11 March 2018

Tears of Love




Of your charity, 
oh my Lord, 
let me weep.
For tears touched 
by the magic of sunlight 
become diamonds,
and golden memories
light up my dark road.

In your compassion, 
oh my Lady,
let me flourish 
like a Chinese plum tree
that blooms in winter,
flowers of pink and red,
bright with bitter ice
melting into love. 

I offer you thanks,
oh my Father,
for your sweet angel
who led me away
from self destruction
to a great high plain,
where the circle whirls
and life has no ending.

My spirit may rest now,
your heart in mine,
and mine in yours.
Washed by soft tears,
my eyes will no more
recognise deep despair,
for here is the place
of everlasting love.
                                     Naomi

The Blood-Sweeten'd Beverage


The Blood-Sweeten’d Beverage
Bristol Tea Parties 1778

So many words desperate and tumbling
but failing to achieve any clear meaning
in a city of slaves and of teatime protesting
telling the horrors of of savage dogs hunting.

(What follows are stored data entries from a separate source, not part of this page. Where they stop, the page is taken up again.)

(** * Denver Kabob: order materialisation from paid checkout sessions

    A shallow embedding of the three order routes of the repository:

    - [EnsureRoute.POST]   : src/app/api/orders/ensure/route.ts
    - [WebhookRoute.POST]  : src/unnamed/part_001 (the Stripe webhook)
    - [StatusRoute.PATCH]  : src/app/api/orders/[id]/route.ts

    The handlers talk to two collaborators, the Supabase store and the
    Stripe API.  Each handler is written as a program of calls ([Prog]);
    [run] executes a program against any implementation of the
    collaborators ([Collab]) and records the calls with their replies.
    JavaScript strings are byte strings, JavaScript numbers are binary64
    floats ([PrimFloat]), integers kept in the store are [Z]. *)

From Stdlib Require Import ZArith Bool List String Ascii Lia DecimalString.
From Stdlib Require Import Floats.PrimFloat Floats.FloatOps Floats.SpecFloat Floats.FloatAxioms.
From Stdlib Require QArith.
Import ListNotations.

Local Open Scope string_scope.
Local Open Scope Z_scope.

(* ================================================================= *)
(** ** JavaScript strings *)

(** Strings are sequences of bytes.  The functions below agree with
    their JavaScript namesakes on ASCII text; on other text they differ
    only in what counts as a letter or as white space ([toLowerCase],
    [trim]) and in how [slice] counts, none of which bears on the digits
    of a phone or on the ASCII phrases looked for in an error message. *)
Module Js.

(** Truthiness of a string: every string but the empty one. *)
Definition truthy (s : string) : bool :=
  match s with EmptyString => false | String _ _ => true end.

(** [a || b] on strings. *)
Definition or_else (a b : string) : string := if truthy a then a else b.

(** [a || b] where [a] may be [undefined] or [null]. *)
Definition opt_or (a : option string) (b : string) : string :=
  match a with Some s => or_else s b | None => b end.

Definition is_digit (c : ascii) : bool :=
  let n := N_of_ascii c in (48 <=? n)%N && (n <=? 57)%N.

(** [s.replace(/\D/g, '')] *)
Fixpoint replace_non_digits (s : string) : string :=
  match s with
  | EmptyString => EmptyString
  | String c r => if is_digit c then String c (replace_non_digits r)
                  else replace_non_digits r
  end.

Definition lower_char (c : ascii) : ascii :=
  let n := N_of_ascii c in
  if (65 <=? n)%N && (n <=? 90)%N then ascii_of_N (n + 32) else c.

(** [s.toLowerCase()]; only the letters A-Z change, which is all that
    matters for the ASCII phrases the code searches for. *)
Fixpoint toLowerCase (s : string) : string :=
  match s with
  | EmptyString => EmptyString
  | String c r => String (lower_char c) (toLowerCase r)
  end.

(** [s.includes(needle)] *)
Fixpoint includes (needle s : string) : bool :=
  prefix needle s ||
  match s with
  | EmptyString => false
  | String _ r => includes needle r
  end.

Definition is_space (c : ascii) : bool :=
  let n := N_of_ascii c in
  (n =? 32)%N || ((9 <=? n)%N && (n <=? 13)%N).

Fixpoint trim_start (s : string) : string :=
  match s with
  | EmptyString => EmptyString
  | String c r => if is_space c then trim_start r else s
  end.

(** Drops the white space at the end: a character is kept when it is
    not white space or when something is kept after it. *)
Fixpoint trim_end (s : string) : string :=
  match s with
  | EmptyString => EmptyString
  | String c r =>
      match trim_end r with
      | EmptyString => if is_space c then EmptyString else String c EmptyString
      | r' => String c r'
      end
  end.

(** [s.trim()] *)
Definition trim (s : string) : string := trim_end (trim_start s).

(** [s.slice(0, n)] *)
Definition slice0 (n : nat) (s : string) : string := substring 0 n s.

(** [s.split(' ')] *)
Fixpoint split_space_aux (cur : string) (s : string) : list string :=
  match s with
  | EmptyString => [cur]
  | String c r =>
      if Ascii.eqb c " "%char then cur :: split_space_aux EmptyString r
      else split_space_aux (cur ++ String c EmptyString) r
  end.
Lemma closes_subst name idx ts :
  closes (map (subst name idx) ts) = closes ts.
Proof.
  induction ts as [|[c|m|i] ts IH]; simpl; try reflexivity.
  - rewrite IH. reflexivity.
  - destruct (Py.str_eqb m name); reflexivity.
Qed.

Lemma opens_subst name idx ts :
  opens (map (subst name idx) ts) = opens ts.
Proof.
  destruct ts as [|[c|m|i] ts]; simpl; try reflexivity.
  - rewrite closes_subst. reflexivity.
  - destruct (Py.str_eqb m name); reflexivity.
Qed.

Lemma well_formed_subst name idx ts :
  well_formed ts -> well_formed (map (subst name idx) ts).
Proof.
  induction ts as [|[c|m|i] ts IH]; simpl; auto.
  - intros [Hc Hwf]. rewrite opens_subst. auto.
  - intros [Hm Hwf]. destruct (Py.str_eqb m name); simpl; auto.
Qed.

Lemma assign_step name names idx t :
  assign (S idx) names (subst name idx t) = assign idx (name :: names) t.
Proof.
  destruct t as [c|m|i]; simpl; try reflexivity.
  destruct (Py.str_eqb m name) eqn:E.
  - apply str_eqb_eq in E. subst m. rewrite str_eqb_refl, Nat.add_0_r.
    reflexivity.
  - assert (E' : Py.str_eqb name m = false).
    { apply str_eqb_neq. intros ->. rewrite str_eqb_refl in E.
      discriminate. }
    rewrite E'. simpl. destruct (position m names) as [p|]; simpl;
      [|reflexivity].
    f_equal. lia.
Qed.

Lemma assign_nil idx ts : map (assign idx []) ts = ts.
Proof.
  induction ts as [|[c|m|i] ts IH]; simpl; rewrite ?IH; reflexivity.
Qed.

Lemma replace_markers_tokens names : forall idx ts,
  Forall valid_name names -> well_formed ts ->
  replace_markers idx names (text_of ts)
  = text_of (map (assign idx names) ts).
Proof.
  induction names as [|name names IH]; intros idx ts Hnames Hwf; simpl.
  - rewrite assign_nil. reflexivity.
  - inversion Hnames as [|? ? Hname Hrest]; subst.
    rewrite replace_tokens by assumption.
    rewrite IH by (try assumption; apply well_formed_subst; assumption).
    rewrite map_map. f_equal. apply map_ext. intros t. apply assign_step.
Qed.

(** ** Formatting, token by token *)

Lemma format_from_plain {S} (arg : nat -> S -> result str * S) c fs st :
  is_brace c = false ->
  format_from arg Top (c :: fs) st
  = lift_prefix [c] (format_from arg Top fs st).
Proof.
  unfold is_brace. intros H. apply orb_false_elim in H as [H1 H2].
  simpl. rewrite H1, H2. reflexivity.
Qed.

Lemma format_from_open {S} (arg : nat -> S -> result str * S) d fs st :
  Py.isdigit d = true ->
  format_from arg Top ("{"%char :: d :: fs) st
  = format_from arg (FieldIndex [d]) fs st.
Proof.
  intros Hd. simpl. rewrite Hd.
  destruct (Ascii.eqb d "{") eqn:E; [|reflexivity].
  apply Ascii.eqb_eq in E. subst d. discriminate.
Qed.

Lemma format_from_field {S} (arg : nat -> S -> result str * S) ds :
  forall acc rest st,
    forallb Py.isdigit ds = true ->
    format_from arg (FieldIndex acc)
      (ds ++ "!"%char :: "s"%char :: "}"%char :: rest) st
    = match Py.index_of_digits (acc ++ ds) with
      | Some idx =>
          match arg idx st with
          | (Ok v, st1) => lift_prefix v (format_from arg Top rest st1)
          | other => other
          end
      | None => (Stuck FormatFieldNotModelled, st)
      end.
Proof.
  induction ds as [|d ds IH]; intros acc rest st Hds.
  - rewrite app_nil_r. reflexivity.
  - simpl in Hds. apply andb_prop in Hds as [Hd Hds].
    rewrite <- app_comm_cons. cbn [format_from]. rewrite Hd.
    rewrite IH by exact Hds. rewrite <- app_assoc. reflexivity.
Qed.

Lemma field_cons idx rest :
  field idx ++ rest
  = "{"%char :: Py.decimal idx ++ "!"%char :: "s"%char :: "}"%char :: rest.
Proof. unfold field. simpl. rewrite <- app_assoc. reflexivity. Qed.

Lemma format_from_walk {S} (arg : nat -> S -> result str * S)
  (any : str -> S -> result str * S) ts :
  fielded ts ->
  forall st, format_from arg Top (text_of ts) st = walk any arg ts st.
Proof.
  induction 1 as [|[c|m|i] ts Ht _ IH]; intros st; [reflexivity| | |].
  - rewrite text_of_cons. cbn [token_text app walk].
    rewrite format_from_plain by exact Ht. rewrite IH. reflexivity.
  - contradiction.
  - rewrite text_of_cons. cbn [token_text walk]. rewrite field_cons.
    pose proof (decimal_digits i) as Hd. pose proof (decimal_index i) as Hi.
    destruct (Py.decimal i) as [|d ds] eqn:D;
      [elim (decimal_nonempty i D)|].
    simpl in Hd. apply andb_prop in Hd as [Hd Hds].
    rewrite <- app_comm_cons, format_from_open by exact Hd.
    rewrite (format_from_field arg ds [d] (text_of ts) st Hds).
    cbn [app]. rewrite Hi.
    destruct (arg i st) as [[v| |] st1]; try reflexivity.
    rewrite IH. reflexivity.
Qed.

(** ** From the value text to the rendered string *)

Lemma position_In name names :
  In name names ->
  exists p, position name names = Some p /\ nth_error names p = Some name.
Proof.
  induction names as [|n names IH]; [contradiction|].
  intros H. simpl. destruct (Py.str_eqb n name) eqn:E.
  - apply str_eqb_eq in E. subst n. exists 0. auto.
  - destruct H as [->|H]; [rewrite str_eqb_refl in E; discriminate|].
    destruct (IH H) as (p & -> & Hp). exists (S p). auto.
Qed.

Lemma tokenize_tokens s : forall k t,
  In t (tokenize_from k s) ->
  match t with
  | Chr c => In c s
  | Mark m => In m (findall_from k s)
  | Fld _ => False
  end.
Proof.
  induction s as [|c s IH]; intros k t Ht; [contradiction|].
  rewrite tokenize_from_cons in Ht. rewrite findall_from_cons.
  destruct k as [|k].
  - destruct (match_marker (c :: s)) as [name|].
    + destruct Ht as [<-|Ht]; [left; reflexivity|].
      specialize (IH _ _ Ht). destruct t; simpl; auto.
    + destruct Ht as [<-|Ht]; [left; reflexivity|].
      specialize (IH _ _ Ht). destruct t; simpl; auto.
  - specialize (IH _ _ Ht). destruct t; simpl; auto.
Qed.

Lemma findall_valid raw : Forall valid_name (unique (findall raw)).
Proof.
  apply Forall_forall. intros n Hn.
  apply (proj1 (unique_In _ _)) in Hn.
  apply (findall_from_occurs raw 0 n Hn).
Qed.

Lemma assigned_tokens raw names :
  brace_free raw ->
  (forall n, In n (findall raw) -> In n names) ->
  Forall (fun t => match t with
                   | Chr c => is_brace c = false
                   | Mark _ => False
                   | Fld p => p < length names
                   end)
         (map (assign 0 names) (tokenize raw)).
Proof.
  intros Hraw Hnames. apply Forall_forall. intros t Ht.
  apply in_map_iff in Ht as (t0 & <- & Ht0).
  apply tokenize_tokens in Ht0. destruct t0 as [c|m|i]; simpl.
  - unfold brace_free in Hraw. rewrite forallb_forall in Hraw.
    specialize (Hraw c Ht0). apply negb_true_iff in Hraw. exact Hraw.
  - destruct (position_In m names (Hnames m Ht0)) as (p & -> & Hp).
    apply nth_error_Some. congruence.
  - contradiction.
Qed.

Lemma assigned_fielded raw names :
  brace_free raw ->
  (forall n, In n (findall raw) -> In n names) ->
  fielded (map (assign 0 names) (tokenize raw)).
Proof.
  intros Hraw Hnames. eapply Forall_impl; [|apply assigned_tokens; eauto].
  intros [c|m|i]; auto.
Qed.

Lemma walk_test n (any : str -> unit -> result str * unit) ts :
  Forall (fun t => match t with
                   | Chr c => is_brace c = false
                   | Mark _ => False
                   | Fld p => p < n
                   end) ts ->
  exists out,
    walk any
      (fun idx (_ : unit) =>
         if idx <? n then (Ok (chars "test"), tt)
         else (Raise tuple_index_error, tt))
      ts tt = (Ok out, tt).
Proof.
  induction 1 as [|[c|m|i] ts Ht _ [out IH]]; cbn [walk].
  - eauto.
  - rewrite IH. cbn [lift_prefix]. eauto.
  - contradiction.
  - apply Nat.ltb_lt in Ht. rewrite Ht, IH. cbn [lift_prefix]. eauto.
Qed.

Lemma replace_markers_raw raw :
  replace_markers 0 (unique (findall raw)) raw
  = text_of (map (assign 0 (unique (findall raw))) (tokenize raw)).
Proof.
  rewrite <- (replace_markers_tokens _ 0 (tokenize raw)).
  - unfold tokenize. rewrite text_of_tokenize. reflexivity.
  - apply findall_valid.
  - apply tokenize_well_formed.
Qed.

(** A text without braces always passes the trial formatting. *)
Lemma ReferenceFormat_init_brace_free raw :
  brace_free raw ->
  ReferenceFormat_init (replace_markers 0 (unique (findall raw)) raw)
    (unique (findall raw))
  = Ok (ReferenceFormat (replace_markers 0 (unique (findall raw)) raw)
          (unique (findall raw))).
Proof.
  intros Hraw. unfold ReferenceFormat_init, py_format.
  rewrite replace_markers_raw at 1.
  pose proof (assigned_tokens raw (unique (findall raw)) Hraw
                (fun n H => proj2 (unique_In _ n) H)) as Htok.
  rewrite (format_from_walk _ (fun _ st => (Ok [], st)))
    by (apply assigned_fielded; [exact Hraw|intros n; apply unique_In]).
  destruct (walk_test _ (fun _ st => (Ok [], st)) _ Htok) as [out ->].
  reflexivity.
Qed.

Lemma walk_assigned (render : RandomString -> World -> result str * World)
  names ts :
  (forall t, In t ts ->
     match t with
     | Chr _ => True
     | Mark m => In m names
     | Fld _ => False
     end) ->
  forall w,
    walk (fun _ st => (Ok [], st)) (substitution_str render names)
      (map (assign 0 names) ts) w
    = walk (Reference_str render) (fun _ st => (Ok [], st)) ts w.
Proof.
  induction ts as [|[c|m|i] ts IH]; intros Hts w; [reflexivity| | |].
  - simpl. rewrite IH; [reflexivity|]. intros t Ht. apply Hts. right. exact Ht.
  - assert (Hm : In m names) by (apply (Hts (Mark m)); left; reflexivity).
    destruct (position_In m names Hm) as (p & Hp & Hnth).
    simpl. rewrite Hp. simpl. unfold substitution_str at 1. rewrite Hnth.
    destruct (Reference_str render m w) as [[v| |] w1]; try reflexivity.
    rewrite IH; [reflexivity|]. intros t Ht. apply Hts. right. exact Ht.
  - elim (Hts (Fld i)). left. reflexivity.
Qed.

Lemma walk_plain {S} (f : str -> S -> result str * S)
  (g : nat -> S -> result str * S) s : forall st,
  findall s = [] -> walk f g (tokenize s) st = (Ok s, st).
Proof.
  unfold findall, tokenize. induction s as [|c s IH]; intros st H;
    [reflexivity|].
  rewrite findall_from_cons in H. rewrite tokenize_from_cons.
  destruct (match_marker (c :: s)); [discriminate|].
  simpl. rewrite IH by exact H. reflexivity.
Qed.

(** Where a text that reaches [x] after [b] also reaches a different
    [y] after [n], and [x] is not in [n], [n] is the shorter. *)
Lemma app_cut_shorter {A} (x y : A) b : forall n l1 l2,
  b ++ x :: l1 = n ++ y :: l2 -> ~ In x n -> x <> y -> length n < length b.
Proof.
  induction b as [|c b IH]; intros [|d n] l1 l2 E Hn Hxy; simpl in *.
  - injection E as -> _. congruence.
  - injection E as -> _. elim Hn. auto.
  - lia.
  - injection E as -> E. apply IH in E; [lia| |exact Hxy].
    intros H. apply Hn. auto.
Qed.

(** Markers cannot overlap, so [findall] misses none. *)
Lemma findall_complete before : forall k name after,
  valid_name name -> k <= length before ->
  In name (findall_from k (before ++ marker name ++ after)).
Proof.
  induction before as [|c before IH]; intros k name after Hv Hk.
  - assert (M : match_marker (marker name ++ after) = Some name)
      by (apply match_marker_Some; split; [exact Hv|eauto]).
    simpl in Hk. replace k with 0 by lia.
    change ([] ++ marker name ++ after) with (marker name ++ after).
    rewrite marker_cons in M |- *.
    rewrite findall_from_cons, M. left. reflexivity.
  - rewrite <- app_comm_cons, findall_from_cons. destruct k as [|k].
    + destruct (match_marker (c :: before ++ marker name ++ after))
        as [found|] eqn:M; [|apply IH; [exact Hv|lia]].
      right. apply IH; [exact Hv|].
      apply match_marker_Some in M as [[_ Hfound] [rest E]].
      rewrite !marker_cons in E. injection E as _ E.
      apply app_cut_shorter in E; [lia| |discriminate].
      exact (name_chars_plain _ "<"%char Hfound eq_refl).
    + apply IH; [exact Hv|]. simpl in Hk. lia.
Qed.

Lemma findall_occurs raw name :
  In name (findall raw) <-> valid_name name /\ occurs name raw.
Proof.
  split.
  - apply findall_from_occurs.
  - intros [Hv (before & after & ->)]. apply findall_complete; [exact Hv|lia].
Qed.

Rust sailed galleys and black hearts pounding,
shackles clanking and brain shattered yearning
for freedom ebbing away on the tide lapping
on shingle and shell and never returning.

Gown black preacher earnestly preaching
pleading for freedom but the wrack is turning
its iron cold hands in the ache of an evening
to smother the shame of a master’s objecting.

But still the tea party’s challenge is thriving
in the cold dark of a city’s feigned weeping. 

                                                                                    Naomi


Bristol traders were at the heart of the C18 slave-trade, 
as were the many fierce Bristol objectors to the hated trade.  
In 1778 Hannah Moore a Bristol teacher and passionate anti slaver, 
a friend of both William Wilberforce and  Thomas Clarkson, 
joined  the organised boycott of slave-produced West Indian sugar, 
thus avoiding any contact with what the poet Robert Southey 
later described as “…the blood-sweeten’d beverage…”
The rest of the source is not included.